In partic. To draw over, bring over a woman to the acceptance of a lover: huc Tertia perducta est, Cic. Verr. 2, 5, 12, § 31; Suet. Tib. 45; id. Calig. 25; id. Vesp. 22; Hor. S. 2, 5, 77; Ov. Am. 3, 12, 11; Lact. 6, 17.

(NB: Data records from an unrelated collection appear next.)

(* ===== verification/LogOrder.v ===== *)
(** A log that is not coalesced is a merge of its histories by time. *)

From S2P Require Export LogMergeProofs.

#[local] Set Default Proof Using "Type".

(** ** The newest head *)

Lemma compare_entries_gt x y : compare_entries x y = Gt -> (committed_at x <= committed_at y)%Z.
Proof.
  unfold compare_entries, then_with. destruct (Z.compare_spec (committed_at y) (committed_at x)); [lia|done|lia].
Qed.

Lemma compare_entries_not_gt x y : compare_entries x y <> Gt -> (committed_at y <= committed_at x)%Z.
Proof.
  unfold compare_entries, then_with. destruct (Z.compare_spec (committed_at y) (committed_at x)); [lia|lia|done].
Qed.

Lemma min_by_newest (l : list (nat * CommitLogEntry)) x : min_by (fun l r => compare_entries l.2 r.2) l = Some x ->
  forall y, y ∈ l -> (committed_at y.2 <= committed_at x.2)%Z.
Proof.
  destruct l as [|z l]; [done|]. cbn [min_by]. intros [= <-]. induction l as [|u l IH] using rev_ind.
  { intros y ->%list_elem_of_singleton. done. }
  rewrite foldl_snoc, app_comm_cons. intros y [Hy|Hy]%elem_of_app.
  - specialize (IH y Hy). destruct (compare_entries _ u.2) eqn:E; [done|done|]. apply compare_entries_gt in E. lia.
  - apply list_elem_of_singleton in Hy as ->. destruct (compare_entries _ u.2) eqn:E; [apply compare_entries_not_gt; congruence..|done].
Qed.

(** ** Newest first *)

Definition newest_first (entries : list CommitLogEntry) : Prop := StronglySorted (fun a b => (committed_at b <= committed_at a)%Z) entries.

Lemma newest_first_head e entries : newest_first (e :: entries) -> newest_first entries /\ forall x, x ∈ entries -> (committed_at x <= committed_at e)%Z.
Proof. intros [H1 H2]%StronglySorted_inv. split; [done|]. by rewrite Forall_forall in H2. Qed.

Record in_order (m : Merge) : Prop := {
  io_shown : StronglySorted (fun g h => (gr_ordering h <= gr_ordering g)%Z) (emitted_groups (mg_out m));
  io_left : Forall (fun c => newest_first (left_of c)) (mg_cursors m);
  io_later : forall g c e, g ∈ emitted_groups (mg_out m) -> c ∈ mg_cursors m -> e ∈ left_of c -> (committed_at e <= gr_ordering g)%Z;
  io_settled : Forall settled (mg_cursors m);
  io_none : ms_pending (mg_state m) = [];
}.

Lemma next_cursor_newest cursors i c e : next_cursor cursors = Some i -> cursors !! i = Some c -> cu_head c = Some e ->
  Forall settled cursors -> Forall (fun c => newest_first (left_of c)) cursors ->
  forall c' e', c' ∈ cursors -> e' ∈ left_of c' -> (committed_at e' <= committed_at e)%Z.
Proof.
  unfold next_cursor. intros ([j e0] & Hm & ->)%fmap_Some Hc He Hset Hsort c' e' Hc' He'. cbn [fst] in Hc.
  pose proof (min_by_elem _ _ _ Hm) as (c0 & Hc0 & He0)%with_heads_spec. assert (c0 = c) as -> by congruence. assert (e0 = e) as -> by congruence.
  apply list_elem_of_lookup in Hc' as [k Hk]. rewrite Forall_lookup in Hset, Hsort. destruct (Hset k c' Hk) as [Hs _].
  destruct (cu_head c') as [h|] eqn:Eh; [|unfold left_of in He'; rewrite Eh, (Hs eq_refl) in He'; by apply elem_of_nil in He'].
  pose proof (min_by_newest _ _ Hm (k, h) (proj2 (with_heads_spec _ _ _) (ex_intro _ c' (conj Hk Eh)))) as Hle. cbn [snd] in Hle.
  specialize (Hsort k c' Hk). rewrite (left_without_head c' h Eh) in Hsort, He'. apply newest_first_head in Hsort as [_ Hmax].
  apply elem_of_cons in He' as [->|He']; [done|]. specialize (Hmax e' He'). lia.
Qed.

Lemma strongly_sorted_snoc {A} (R : A -> A -> Prop) l x : StronglySorted R l -> Forall (fun y => R y x) l -> StronglySorted R (l ++ [x]).
Proof.
  induction 1 as [|y l Hl IH Hy]; intros Hall; cbn [app]; [by repeat constructor|]. apply Forall_cons in Hall as [H1 H2]. constructor; [by apply IH|].
  apply Forall_app. split; [done|]. by apply Forall_singleton.
Qed.

(** A turn of a merge that is not coalesced. *)
Lemma plain_turn options m t : mo_coalesce options = false -> ms_pending (mg_state m) = [] -> merge_turn options m = Some t ->
  (exists m', t = inr m' /\ emitted_groups (mg_out m') = emitted_groups (mg_out m)) \/
  (exists i c e g, next_cursor (mg_cursors m) = Some i /\ mg_cursors m !! i = Some c /\ cu_head c = Some e /\ gr_ordering g = committed_at e /\
     let m1 := m <| mg_cursors := <[i := without_head c]> (mg_cursors m) |> <| mg_out := mg_out m ++ [MergedGroup g] |> <| mg_emitted := S (mg_emitted m) |> in
     t = inr m1 \/ exists m', advance i m1 = Some m' /\ t = inl m').
Proof.
  intros Hco Hp. destruct m as [cursors [pending lasts next] n buffered serial out]. cbn in Hp. subst pending. unfold merge_turn.
  cbn [mg_state ms_pending mg_cursors seal_groups fmap list_fmap length emit_ready_groups mg_emitted].
  destruct (limit_reached (mo_max_entries options) n); cbn [mbind option_bind].
  { intros [= <-]. left. eexists. split; [done|]. cbn. by rewrite app_nil_r. }
  change (least_group _ []) with (None : option (nat * PendingGroup)). cbn [mbind option_bind]. change (closure_progress_cursor [] _) with (None : option nat).
  change ((mkMerge cursors (mkMergeState [] lasts next) n buffered serial out) <| mg_state := _ |> <| mg_emitted := _ |> <| mg_out := _ |>)
    with (mkMerge cursors (mkMergeState [] lasts next) n buffered serial (out ++ [])).
  rewrite app_nil_r, Hco. cbn [mg_cursors]. destruct (next_cursor cursors) as [i|] eqn:En.
  - unfold take_head. cbn [mg_cursors]. destruct (cursors !! i) as [c|] eqn:Ec; [|done]. cbn [mbind option_bind].
    destruct (cu_head c) as [e|] eqn:Ee; [|done]. cbn [mbind option_bind].
    unfold emit_alone. destruct (assemble_alone e false) as (g & -> & Eg & Hcoh). cbn [last mbind option_bind]. intros H. right. exists i, c, e, g. split_and!; [done|done|done| |].
    { destruct Hcoh as (_ & _ & (e' & He' & ->) & _). rewrite Eg in He'. by apply list_elem_of_singleton in He' as ->. }
    destruct (limit_reached _ _); [injection H as <-; by left|]. right. apply fmap_Some in H as (m' & Em & ->). by exists m'.
  - unfold force. cbn. intros [= <-]. left. eexists. split; [done|]. cbn. by rewrite app_nil_r.
Qed.

(** The state with the entry of cursor [i] shown. *)
Lemma plain_step m i c e g :
  in_order m -> next_cursor (mg_cursors m) = Some i -> mg_cursors m !! i = Some c -> cu_head c = Some e -> gr_ordering g = committed_at e ->
  let m1 := m <| mg_cursors := <[i := without_head c]> (mg_cursors m) |> <| mg_out := mg_out m ++ [MergedGroup g] |> <| mg_emitted := S (mg_emitted m) |> in
  StronglySorted (fun g h => (gr_ordering h <= gr_ordering g)%Z) (emitted_groups (mg_out m1)) /\
  Forall (fun c => newest_first (left_of c)) (mg_cursors m1) /\
  (forall g c e, g ∈ emitted_groups (mg_out m1) -> c ∈ mg_cursors m1 -> e ∈ left_of c -> (committed_at e <= gr_ordering g)%Z).
Proof.
  intros [H1 H2 H3 H4 _] Hn Hc He Hg m1. pose proof (next_cursor_newest _ _ _ _ Hn Hc He H4 H2) as Hnew.
  assert (Hcin : c ∈ mg_cursors m) by (by eapply list_elem_of_lookup_2). pose proof (left_without_head c e He) as El.
  change (mg_out m1) with (mg_out m ++ [MergedGroup g]). rewrite emitted_groups_app. change (emitted_groups [MergedGroup g]) with [g].
  change (mg_cursors m1) with (<[i := without_head c]> (mg_cursors m)).
  assert (Hleft : forall c' x, c' ∈ <[i := without_head c]> (mg_cursors m) -> x ∈ left_of c' -> exists c0, c0 ∈ mg_cursors m /\ x ∈ left_of c0).
  { intros c' x [k Hk]%list_elem_of_lookup Hx. apply list_lookup_insert_Some in Hk as [(_ & <- & _)|[_ Hk]].
    - exists c. split; [done|]. rewrite El. by right.
    - exists c'. split; [by eapply list_elem_of_lookup_2|done]. }
  split_and!.
  - apply strongly_sorted_snoc; [done|]. apply Forall_forall. intros h Hh. rewrite Hg. apply (H3 h c e); [done|done|]. rewrite El. by left.
  - apply Forall_insert; [done|]. rewrite Forall_forall in H2. specialize (H2 c Hcin). rewrite El in H2. by apply newest_first_head in H2 as [? _].
  - intros h c' x Hh Hc' Hx. destruct (Hleft c' x Hc' Hx) as (c0 & Hc0 & Hx0). apply elem_of_app in Hh as [Hh|Hh]; [by eapply H3|].
    apply list_elem_of_singleton in Hh as ->. rewrite Hg. by eapply Hnew.
Qed.

Lemma advance_in_order m i c m' :
  advance i m = Some m' -> mg_cursors m !! i = Some c -> cu_head c = None -> (cu_done c = true -> cu_source c = []) ->
  (forall j c', j <> i -> mg_cursors m !! j = Some c' -> settled c') -> ms_pending (mg_state m) = [] ->
  StronglySorted (fun g h => (gr_ordering h <= gr_ordering g)%Z) (emitted_groups (mg_out m)) ->
  Forall (fun c => newest_first (left_of c)) (mg_cursors m) ->
  (forall g c e, g ∈ emitted_groups (mg_out m) -> c ∈ mg_cursors m -> e ∈ left_of c -> (committed_at e <= gr_ordering g)%Z) ->
  in_order m'.
Proof.
  intros Ha Hc Hh Hd Hset Hp H1 H2 H3. unfold advance in Ha. rewrite Hc in Ha. cbn [mbind option_bind] in Ha.
  destruct (advance_cursor c (mg_serial m)) as [[c' serial] out] eqn:Er. injection Ha as <-.
  destruct (receive_head_spec _ _ _ _ _ Er Hh Hd) as (R1 & R2 & R3 & _).
  assert (Hleft : left_of c = left_of c') by (unfold left_of at 1; by rewrite Hh, <- R3).
  assert (Hcin : c ∈ mg_cursors m) by (by eapply list_elem_of_lookup_2).
  match goal with |- in_order ?x => set (m' := x) end.
  assert (Eout : emitted_groups (mg_out m') = emitted_groups (mg_out m)) by (change (mg_out m') with (mg_out m ++ out); by rewrite emitted_groups_app, R2, app_nil_r).
  assert (Ecur : mg_cursors m' = <[i := c']> (mg_cursors m)) by done.
  split; rewrite ?Eout, ?Ecur.
  - done.
  - apply Forall_insert; [done|]. rewrite <- Hleft. rewrite Forall_forall in H2. by apply H2.
  - intros g c0 e Hg [k Hk]%list_elem_of_lookup He. apply list_lookup_insert_Some in Hk as [(_ & <- & _)|[_ Hk]].
    + rewrite <- Hleft in He. by eapply H3.
    + eapply H3; [done|by eapply list_elem_of_lookup_2|done].
  - rewrite Forall_lookup. intros k c0 Hk. apply list_lookup_insert_Some in Hk as [(_ & <- & _)|[Hne Hk]]; [done|]. by eapply (Hset k).
  - exact Hp.
Qed.

Lemma plain_merge_sorted fuel options m m' : mo_coalesce options = false -> in_order m -> merge_cursors fuel options m = Some m' ->
  StronglySorted (fun g h => (gr_ordering h <= gr_ordering g)%Z) (emitted_groups (mg_out m')).
Proof.
  intros Hco. revert m. induction fuel as [|fuel IH]; intros m Hio; cbn [merge_cursors]; [done|].
  destruct (merge_turn options m) as [t|] eqn:Et; [|done]. cbn [mbind option_bind].
  destruct (plain_turn options m t Hco (io_none _ Hio) Et) as [(m1 & -> & E)|(i & c & e & g & Hn & Hc & He & Hg & Ht)].
  { intros [= <-]. rewrite E. by apply io_shown. }
  destruct (plain_step m i c e g Hio Hn Hc He Hg) as (S1 & S2 & S3). destruct Ht as [->|(m2 & Ha & ->)]; [by intros [= <-]|].
  apply IH. destruct Hio as [_ _ _ Hset Hnone]. pose proof Hset as Hset'. rewrite Forall_lookup in Hset'. destruct (Hset' i c Hc) as [_ Hdone].
  eapply (advance_in_order _ i (without_head c) _ Ha); [|done|done| |done|done|done|done].
  - change (<[i := without_head c]> (mg_cursors m) !! i = Some (without_head c)). rewrite list_lookup_insert_eq; [done|]. by eapply lookup_lt_Some.
  - intros j c' Hne Hj. by eapply (taken_settled m i c j c').
Qed.

(** Without coalescing, histories that are newest first are merged newest
    first: one entry to a group, and no group is newer than one shown
    before it, whatever the limit. *)
Theorem log_newest_first ids sources limit jobs :
  NoDup ids -> Forall2 (fun id source => Forall (about id) source) ids sources ->
  Forall (fun source => newest_first (entries_of source)) sources ->
  exists m, stream_sources sources (merge_options false limit jobs) = Some m /\
  StronglySorted (fun g h => (gr_ordering h <= gr_ordering g)%Z) (emitted_groups (mg_out m)).
Proof.
  intros Hnd Hab Hsort. destruct (stream_sources_ok ids sources (merge_options false limit jobs) Hnd Hab) as (m & Em & _). exists m. split; [done|].
  unfold stream_sources in Em. destruct (prime_cursors _ 0) as [[cs serial] out] eqn:Ep.
  destruct (prime_spec ids sources cs 0 serial out Ep Hnd Hab) as (P1 & P2 & P3 & _ & _ & P6).
  eapply plain_merge_sorted; [|  |exact Em]; [done|]. split; cbn [mg_out mg_cursors]; rewrite ?P3; [constructor| | |done|done].
  - rewrite Forall_lookup. intros i c Hc. assert (Hi : i < length sources) by (apply lookup_lt_Some in Hc; lia).
    destruct (lookup_lt_is_Some_2 sources i Hi) as [source Hs]. destruct (Forall2_lookup_r _ _ _ _ _ Hab Hs) as (id & Hid & _).
    destruct (P6 i id source Hid Hs) as (c' & Hc' & E & _). assert (c' = c) as -> by congruence. rewrite <- E. rewrite Forall_lookup in Hsort. by eapply Hsort.
  - intros g c e Hg. by apply elem_of_nil in Hg.
Qed.

Lemma log_newest_first_witness :
  exists m, stream_sources demo_sources (merge_options false None 1) = Some m /\
  StronglySorted (fun g h => (gr_ordering h <= gr_ordering g)%Z) (emitted_groups (mg_out m)) /\ length (emitted_groups (mg_out m)) = 3.
Proof.
  destruct (log_newest_first [lit "a"; lit "b"] demo_sources None 1) as (m & Em & H).
  - by apply (bool_decide_unpack _).
  - apply demo_about.
  - repeat constructor; vm_compute; congruence.
  - exists m. split; [exact Em|]. split; [exact H|]. revert Em. clear. vm_compute. by intros [= <-].
Defined.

To bring, carry, lead, conduct to a place; of buildings, ditches, water (esp. freq. in Front.): a lacu Lemano ad montem Juram murum perducit, Caes. B. G. 1, 8: munitiones ex castellis, id. B. C. 3, 44: porticum, Liv. 35, 10: longum opus, Luc. 3, 384: Appia (aqua) perducta est, Front. Aquaed. 6; cf.: tum duumviri aquae perducendae creati sunt, id. ib. 6; and: aquas in urbem perducere, id. ib. 7; so, Anionem in Capitolium, id. ib. 7: virginem in agro Lucullano collectam Romam, id. ib. 10; 13 et saep.: navigabilem alveum ex portu in Nilum, Plin. 6, 29, 33, § 165.

Of money, to deliver: pecuniam, Aur. Vict. Vir. Ill. 80, 2.

Transf. To spread over, bedaub, besmear with any thing (poet.): corpus odore ambrosiae, Verg. G. 4, 415; Pers. 2, 55: corpus stercore gallinae, Ser. Samm. 39, 739: artus succo, id. 49, 922: crusta perducta, Scrib. Comp. 237.

To rub out, erase (post-class.): si aliquid interleverit, perduxerit, Dig. 29, 1, 20: nomen in testamento, ib. 37, 11, 8; 28, 4, 11.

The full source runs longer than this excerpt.